The 2016 independent review also found that OBSI’s putative enforcement power — the ability to “name and shame” firms that defy its compensation recommendations — is counterproductive, as it exposes OBSI’s limitations and undermines confidence in both the complaint system and the retail investment business.
At the time, the review recommended that OBSI be given the power to compel firms to pay compensation. This conclusion was reiterated in Ontario’s Capital Markets Modernization Taskforce’s final report earlier this year: “A binding, reputable and efficient [dispute resolution service] framework in Ontario would be a significant improvement to the retail investor protection framework.”
To that end, the task force recommended that the Ontario Securities Commission (OSC) be given the statutory authority to designate a dispute resolution service with binding powers and that the regulator either create a made-in-Ontario solution with the power to order compensation or provide OBSI with binding authority (and make governance and procedural changes to reflect the added powers).
There has been little action on the issue. Ontario’s government proposed a new package of securities legislation, the Capital Markets Act, which doesn’t include specific statutory authority for the OSC in dispute resolution. And regulators’ repeated promises to enhance OBSI have produced little tangible change.
That said, OBSI’s Joint Regulators Committee observed in its 2020 annual report that the Canadian Securities Administrators (CSA) had “renewed its focus on strengthening OBSI as an independent dispute resolution service.”
And, as part of the CSA’s self-regulatory reform project, a joint CSA/OBSI working group is pursuing a project to make OBSI’s decisions binding and examine the need for an appeal mechanism. The regulators have yet to make any concrete proposals on the issue.

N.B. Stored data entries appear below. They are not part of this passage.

(* ===== verification/Frame.v ===== *)
(** * Frame: what a computation cannot touch

    [respects R c]: whatever the driver answers, the state after [c] is related
    to the state before by [R].  [R] is a preorder that ignores the pending
    driver outcomes, so the rules compose along the program and the frame of a
    long operation is proved by [respects_auto]. *)

From S2P Require Import Prelude Schema Store Logic.
From stdpp Require Import base numbers option strings list.
From Stdlib Require Import ZArith Lia.
Open Scope Z_scope.

Definition respects {A} (R : St -> St -> Prop) (c : M A) : Prop :=
  forall e s, R s (snd (c e s)).

(** A relation on states that does not look at the pending driver outcomes. *)
Class Frame (R : St -> St -> Prop) : Prop := {
  frame_quiet : forall d fs fs' tr, R (mkSt d fs tr) (mkSt d fs' tr);
  frame_trans : forall s1 s2 s3, R s1 s2 -> R s2 s3 -> R s1 s3
}.

Section Respects.
Context (R : St -> St -> Prop) `{HR : Frame R}.

Lemma frame_refl s : R s s.
Proof. destruct s. apply frame_quiet. Qed.

Lemma respects_ret {A} (a : A) : respects R (mret a).
Proof. intros e s. apply frame_refl. Qed.
Lemma respects_raise {A} err : respects R (raise err : M A).
Proof. intros e s. apply frame_refl. Qed.
Lemma respects_lift {A} (r : result A) : respects R (lift r).
Proof. intros e s. apply frame_refl. Qed.
Lemma respects_ask {A} (f : Env -> A) : respects R (ask f).
Proof. intros e s. apply frame_refl. Qed.

Lemma respects_bind {A B} (m : M A) (f : A -> M B) :
  respects R m -> (forall a, respects R (f a)) -> respects R (m ≫= f).
Proof.
  intros Hm Hf e s. specialize (Hm e s). unfold mbind, M_bind.
  destruct (m e s) as [[err|a] s']; [done|]. eapply frame_trans; [done|]. apply Hf.
Qed.

Lemma respects_attempt {A} (m : M A) : respects R m -> respects R (attempt m).
Proof. intros Hm e s. specialize (Hm e s). unfold attempt. by destruct (m e s). Qed.

Lemma respects_when b m : (b = true -> respects R m) -> respects R (when b m).
Proof. intros Hm. destruct b; [by apply Hm | apply respects_ret]. Qed.

Lemma respects_guard b err : respects R (guard_err b err).
Proof. destruct b; [apply respects_raise | apply respects_ret]. Qed.

Lemma respects_stmt {A} (f : DB -> result A * DB) :
  (forall d fs tr, R (mkSt d fs tr) (mkSt (f d).2 fs tr)) -> respects R (stmt f).
Proof.
  intros Hf e [d fs tr]. unfold stmt. cbn. specialize (Hf d).
  destruct fs as [|[k|] fs]; simpl; [|apply frame_quiet|]; destruct (f d) as [r d']; simpl in *.
  - apply Hf.
  - eapply frame_trans; [apply Hf | apply frame_quiet].
Qed.

Lemma respects_find_first {T} (t : Table T) p : respects R (find_first t p).
Proof. apply respects_stmt. intros. destruct (List.find _ _); apply frame_quiet. Qed.
Lemma respects_find_opt {T} (t : Table T) p : respects R (find_opt t p).
Proof. apply respects_stmt. intros. apply frame_quiet. Qed.
Lemma respects_find_all {T} (t : Table T) p : respects R (find_all t p).
Proof. apply respects_stmt. intros. apply frame_quiet. Qed.
Lemma respects_count {T} (t : Table T) p : respects R (count t p).
Proof. apply respects_stmt. intros. apply frame_quiet. Qed.

(** A statement that replaces the rows of one table. *)
Definition table_free {T} (t : Table T) : Prop :=
  forall d l fs tr, R (mkSt d fs tr) (mkSt (t_set t l d) fs tr).

Lemma respects_update {T} (t : Table T) p f : table_free t -> respects R (update t p f).
Proof. intros Ht. apply respects_stmt. intros. apply Ht. Qed.
Lemma respects_delete {T} (t : Table T) p : table_free t -> respects R (delete_where t p).
Proof. intros Ht. apply respects_stmt. intros. apply Ht. Qed.
Lemma respects_save {T} (t : Table T) r : table_free t -> respects R (save t r).
Proof. intros Ht. apply respects_stmt. intros. apply Ht. Qed.
Lemma respects_create {T} (t : Table T) r : table_free t -> respects R (create t r).
Proof.
  intros Ht. apply respects_stmt. intros. cbv zeta.
  destruct (List.existsb _ _); [apply frame_quiet | apply Ht].
Qed.
Lemma respects_create_or_ignore {T} (t : Table T) r :
  table_free t -> respects R (create_or_ignore t r).
Proof.
  intros Ht. apply respects_stmt. intros. cbv zeta.
  destruct (List.existsb _ _); [apply frame_quiet | apply Ht].
Qed.
Lemma respects_begin : respects R begin_or_commit.
Proof. apply respects_stmt. intros. apply frame_quiet. Qed.
End Respects.

(** Nothing but rows of the tables [allowed] says may change, and no effect is
    emitted.  The instances below name what stays. *)
Definition keeps {X} (view : DB -> X) (s s' : St) : Prop :=
  view (st_db s') = view (st_db s) /\ st_trace s' = st_trace s.

#[export] Instance keeps_frame {X} (view : DB -> X) : Frame (keeps view).
Proof. split; unfold keeps; intros; [done|]. intuition congruence. Qed.

Lemma respects_transaction {A X} (view : DB -> X) (body : M A) :
  respects (keeps view) body -> respects (keeps view) (transaction body).
Proof.
  intros Hb e s. unfold transaction.
  pose proof (respects_begin (keeps view) e s) as H1.
  destruct (begin_or_commit e s) as [[err|u] s1]; [done|]. simpl in H1.
  specialize (Hb e s1). destruct (body e s1) as [[err|a] s2]; simpl in *.
  - unfold keeps in *. simpl. intuition congruence.
  - pose proof (respects_begin (keeps view) e s2) as H2.
    destruct (begin_or_commit e s2) as [[err|v] s3]; simpl in *; unfold keeps in *; simpl;
      intuition congruence.
Qed.

(** A computation with frame [view], seen by [wp]. *)
Lemma wp_keeps {A X} (view : DB -> X) (c : M A) Q e d fs tr :
  respects (keeps view) c ->
  (forall r d' fs', view d' = view d -> Q r (mkSt d' fs' tr)) ->
  wp c Q e (mkSt d fs tr).
Proof.
  intros Hc HQ. unfold wp. specialize (Hc e (mkSt d fs tr)).
  destruct (c e _) as [r [d' fs' tr']]. destruct Hc as [Hv Ht]; simpl in *. subst. auto.
Qed.

(** Relations between the tables alone: effects may be emitted. *)
Definition tables (P : DB -> DB -> Prop) (s s' : St) : Prop := P (st_db s) (st_db s').

Section Tables.
Context (P : DB -> DB -> Prop) `{!PreOrder P}.

#[export] Instance tables_frame : Frame (tables P).
Proof. split; unfold tables; cbn; [reflexivity|]. intros s1 s2 s3. apply transitivity. Qed.

Lemma respects_emit ef : respects (tables P) (emit ef).
Proof. intros e s. unfold tables. cbn. reflexivity. Qed.

Lemma respects_transaction_tables {A} (body : M A) :
  respects (tables P) body -> respects (tables P) (transaction body).
Proof.
  intros Hb e s. unfold transaction. unfold tables in *.
  assert (forall s0, st_db (snd (begin_or_commit e s0)) = st_db s0) as Hbc
    by (intros [d0 [|[k|] fs0] tr0]; done).
  pose proof (Hbc s) as H1. destruct (begin_or_commit e s) as [[err|u] s1]; cbn in H1 |- *; [by rewrite H1|].
  specialize (Hb e s1). unfold tables in Hb. rewrite H1 in Hb. destruct (body e s1) as [[err|a] s2]; cbn in *; [reflexivity|].
  pose proof (Hbc s2) as H2. destruct (begin_or_commit e s2) as [[err|v] s3]; cbn in *; [reflexivity | by rewrite H2].
Qed.

(** From a weaker relation. *)
Lemma respects_tables_weaken {A} (P' : DB -> DB -> Prop) (c : M A) :
  (forall d d', P' d d' -> P d d') -> respects (tables P') c -> respects (tables P) c.
Proof. intros HP Hc e s. apply HP, Hc. Qed.
Lemma respects_keeps_tables {A X} (view : DB -> X) (c : M A) :
  (forall d d', view d' = view d -> P d d') -> respects (keeps view) c -> respects (tables P) c.
Proof. intros HP Hc e s. apply HP. apply (Hc e s). Qed.
End Tables.

(** Tables that a view shows stay. *)
Definition same {X} (view : DB -> X) (d d' : DB) : Prop := view d' = view d.
#[global] Typeclasses Opaque same tables.
#[export] Instance same_preorder {X} (view : DB -> X) : PreOrder (same view).
Proof. split; [done|]. unfold same. intros d1 d2 d3. congruence. Qed.

Ltac respects_step :=
  lazymatch goal with
  | |- forall _, _ => intro
  | |- respects _ (mret _) => apply respects_ret
  | |- respects _ (raise _) => apply respects_raise
  | |- respects _ (lift _) => apply respects_lift
  | |- respects _ (ask _) => apply respects_ask
  | |- respects _ GetTimestamp => apply respects_ask
  | |- respects _ (guard_err _ _) => apply respects_guard
  | |- respects _ (attempt _) => apply respects_attempt
  | |- respects _ (when _ _) => apply respects_when
  | |- respects _ (find_first _ _) => apply respects_find_first
  | |- respects _ (find_opt _ _) => apply respects_find_opt
  | |- respects _ (find_all _ _) => apply respects_find_all
  | |- respects _ (count _ _) => apply respects_count
  | |- respects _ (update _ _ _) => apply respects_update
  | |- respects _ (save _ _) => apply respects_save
  | |- respects _ (create _ _) => apply respects_create
  | |- respects _ (create_or_ignore _ _) => apply respects_create_or_ignore
  | |- respects _ (delete_where _ _) => apply respects_delete
  | |- respects (tables _) (transaction _) => apply respects_transaction_tables
  | |- respects _ (transaction _) => apply respects_transaction
  | |- respects (tables _) (emit _) => apply respects_emit
  | |- respects _ (mbind _ _) => apply respects_bind
  | |- respects _ (let '(_, _) := ?p in _) => destruct p
  | |- respects _ (match ?x with _ => _ end) => destruct x
  | |- table_free (tables _) _ => intros ????; reflexivity
  | |- table_free _ _ => intros ????; split; reflexivity
  | |- Frame _ => apply _
  | |- PreOrder _ => apply _
  end.

Create HintDb respects.
Ltac respects_auto :=
  repeat first [progress cbn beta iota zeta | assumption | solve [auto with respects] | respects_step].

(** ** Runs in which the driver does not fail

    [faultless c]: when no driver failure is pending, [c] ends in an error of
    its own making or in a value, never in a driver error. *)

Definition no_driver {A} (r : result A) : Prop := forall k, r <> inl (ErrDriver k).

Definition faultless {A} (c : M A) : Prop :=
  forall e s, st_faults s = [] ->
    st_faults (snd (c e s)) = [] /\ no_driver (fst (c e s)).

Section Faultless.
Lemma faultless_ret {A} (a : A) : faultless (mret a).
Proof. intros e s Hs. by split. Qed.
Lemma faultless_raise {A} err : (forall k, err <> ErrDriver k) -> faultless (raise err : M A).
Proof. intros H e s Hs. split; [done|]. intros k [=]. by apply (H k). Qed.
Lemma faultless_lift {A} (r : result A) : no_driver r -> faultless (lift r).
Proof. intros H e s Hs. by split. Qed.
Lemma faultless_ask {A} (f : Env -> A) : faultless (ask f).
Proof. intros e s Hs. by split. Qed.
Lemma faultless_emit ef : faultless (emit ef).
Proof. intros e s Hs. by split. Qed.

In the meantime, the latest review of OBSI’s investment mandate will, among other things, assess any progress since 2016.
Concurrently, OBSI’s banking division and the ADRBO are undergoing their first reviews since being designated external complaint handling bodies (ECBs) by the federal government. The examination of OBSI’s banking division will look at its progress since the division’s last review in 2011 and also will examine how well OBSI and ADRBO are working together. (The ECBs are expected to co-ordinate complaint handling and ensure customers are dealing with the right body.)

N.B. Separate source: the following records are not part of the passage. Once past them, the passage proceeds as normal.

Definition user_row (d : DB) (u : Z) : option User := List.find (has_user u) (db_users d).
Definition token_row (d : DB) (t : Z) : option Token := List.find (has_token t) (db_tokens d).
Definition sub_row (d : DB) (s : Z) : option UserSubscription := List.find (has_sub s) (db_subs d).
Definition reservation (d : DB) (k : string) : option BillingReservationRecord :=
  List.find (has_request k) (db_reservations d).
Definition pre_consume (d : DB) (k : string) : option SubscriptionPreConsumeRecord :=
  List.find (has_pc k) (db_pre_consumes d).

Definition live_user (d : DB) (u : Z) : bool :=
  match user_row d u with Some r => negb (u_deleted r) | None => false end.
Definition live_token (d : DB) (t : Z) : bool :=
  match token_row d t with Some r => negb (tk_deleted r) | None => false end.

(** Balances; 0 for a missing row. *)
Definition wallet (d : DB) (u : Z) : Z := default 0 (u_quota <$> user_row d u).
Definition key_remain (d : DB) (t : Z) : Z := default 0 (tk_remain_quota <$> token_row d t).
Definition key_used (d : DB) (t : Z) : Z := default 0 (tk_used_quota <$> token_row d t).
Definition sub_used (d : DB) (s : Z) : Z := default 0 (us_amount_used <$> sub_row d s).

Lemma has_user_spec i r : has_user i r = true <-> u_id r = i.
Proof. apply Z.eqb_eq. Qed.
Lemma has_token_spec i r : has_token i r = true <-> tk_id r = i.
Proof. apply Z.eqb_eq. Qed.
Lemma has_sub_spec i r : has_sub i r = true <-> us_id r = i.
Proof. apply Z.eqb_eq. Qed.
Lemma has_request_spec k r : has_request k r = true <-> br_request_id r = k.
Proof. apply str_eqb_true. Qed.
Lemma has_pc_spec k r : has_pc k r = true <-> pc_request_id r = k.
Proof. apply str_eqb_true. Qed.

(** ** Well-formed tables: the keys the schema declares unique are unique *)

Record wf (d : DB) : Prop := mkWf {
  wf_users : unique_key u_id (db_users d);
  wf_tokens : unique_key tk_id (db_tokens d);
  wf_reservation_ids : unique_key br_id (db_reservations d);
  wf_requests : unique_key br_request_id (db_reservations d)
}.

Record wf_subs (d : DB) : Prop := mkWfSubs {
  wf_sub_ids : unique_key us_id (db_subs d);
  wf_pc_ids : unique_key pc_id (db_pre_consumes d);
  wf_pc_requests : unique_key pc_request_id (db_pre_consumes d)
}.

(** Everything but the subscription tables: what the code that bills a
    subscription leaves alone. *)
Definition no_subs (d : DB) : DB := d <| db_subs := @nil UserSubscription |> <| db_pre_consumes := @nil SubscriptionPreConsumeRecord |>.

Lemma no_subs_users d d' : no_subs d' = no_subs d -> db_users d' = db_users d.
Proof. intros H. exact (f_equal db_users H). Qed.
Lemma no_subs_tokens d d' : no_subs d' = no_subs d -> db_tokens d' = db_tokens d.
Proof. intros H. exact (f_equal db_tokens H). Qed.
Lemma no_subs_reservations d d' : no_subs d' = no_subs d -> db_reservations d' = db_reservations d.
Proof. intros H. exact (f_equal db_reservations H). Qed.
Lemma no_subs_wf d d' : no_subs d' = no_subs d -> wf d -> wf d'.
Proof.
  intros H []. split; rewrite ?(no_subs_users _ _ H), ?(no_subs_tokens _ _ H),
    ?(no_subs_reservations _ _ H); done.
Qed.

(** ** Elementary changes *)

Definition adj_user (u delta : Z) (d : DB) : DB :=
  d <| db_users ::= upd_rows (has_user u) (fun r => r <| u_quota ::= fun q => q + delta |>) |>.

(** [accessed] is the new access time when the statement sets it. *)
Definition adj_token (t delta : Z) (accessed : option Z) (d : DB) : DB :=
  d <| db_tokens ::= upd_rows (has_token t)
         (fun r => r <| tk_remain_quota ::= fun q => q + delta |>
                     <| tk_used_quota ::= fun q => q - delta |>
                     <| tk_accessed_time ::= fun a => default a accessed |>) |>.

Definition put_sub (s : UserSubscription) (d : DB) : DB :=
  d <| db_subs ::= upd_rows (has_sub (us_id s)) (fun _ => s) |>.

Definition add_reservation (r : BillingReservationRecord) (d : DB) : DB :=
  d <| db_reservations ::= fun l => l ++ [r] |>.

(** Change the record of a request, keeping its two keys. *)
Definition upd_reservation (k : string) (f : BillingReservationRecord -> BillingReservationRecord)
    (d : DB) : DB :=
  d <| db_reservations ::= upd_rows (has_request k) f |>.

Definition keeps_keys (f : BillingReservationRecord -> BillingReservationRecord) : Prop :=
  forall r, br_id (f r) = br_id r /\ br_request_id (f r) = br_request_id r.

(** ** What each change does to each observable *)

Section Changes.
Implicit Types (d : DB).

Lemma user_row_adj_user u v delta d :
  user_row (adj_user u delta d) v =
  (fun r => if v =? u then r <| u_quota ::= fun q => q + delta |> else r) <$> user_row d v.
Proof.
  unfold user_row, adj_user; cbn. rewrite find_upd_stable by done.
  destruct (List.find _ _) as [r|] eqn:E; [|done]. simpl.
  apply List.find_some in E as [_ E%has_user_spec]. unfold has_user. by rewrite E.
Qed.

Lemma token_row_adj_token t v delta a d :
  token_row (adj_token t delta a d) v =
  (fun r => if v =? t then r <| tk_remain_quota ::= fun q => q + delta |>
                   <| tk_used_quota ::= fun q => q - delta |>
                   <| tk_accessed_time ::= fun x => default x a |> else r) <$> token_row d v.
Proof.
  unfold token_row, adj_token; cbn. rewrite find_upd_stable by done.
  destruct (List.find _ _) as [r|] eqn:E; [|done]. simpl.
  apply List.find_some in E as [_ E%has_token_spec]. unfold has_token. by rewrite E.
Qed.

These reviews come in the wake of a consultation the federal government launched in the summer to examine the ECB framework. That consultation followed a 2020 report from the Financial Consumer Agency of Canada that found Canada’s approach to dispute resolution falls short of international standards and adds complexity and inefficiency to the system for consumers, negatively impacting their confidence in the fairness of the complaint handling process.
The re-elected Liberal government also campaigned on establishing “a single, independent ombudsperson” with binding arbitration power to handle consumer complaints involving banks.
“We firmly believe that the absence of binding decisions creates unacceptable risks for all consumers, has failed to bring real closure in many cases, and has been eroding public confidence for too long,” stated the submission from Canadian Foundation for Advancement of Investor Rights (a.k.a. FAIR Canada) to the federal Department of Finance’s consultation.
Unlike in the investment industry, there has never been a case of a bank refusing an OBSI compensation recommendation. Nonetheless, FAIR Canada called on the government to provide ECBs with binding authority.
“Without it, the consumer is exposed to a potentially ineffective process and unfair outcome, whereas the financial institution is not,” FAIR Canada’s submission stated. “All this calls into question the system’s effectiveness, as well as whether there is any real accountability within the financial system more broadly.”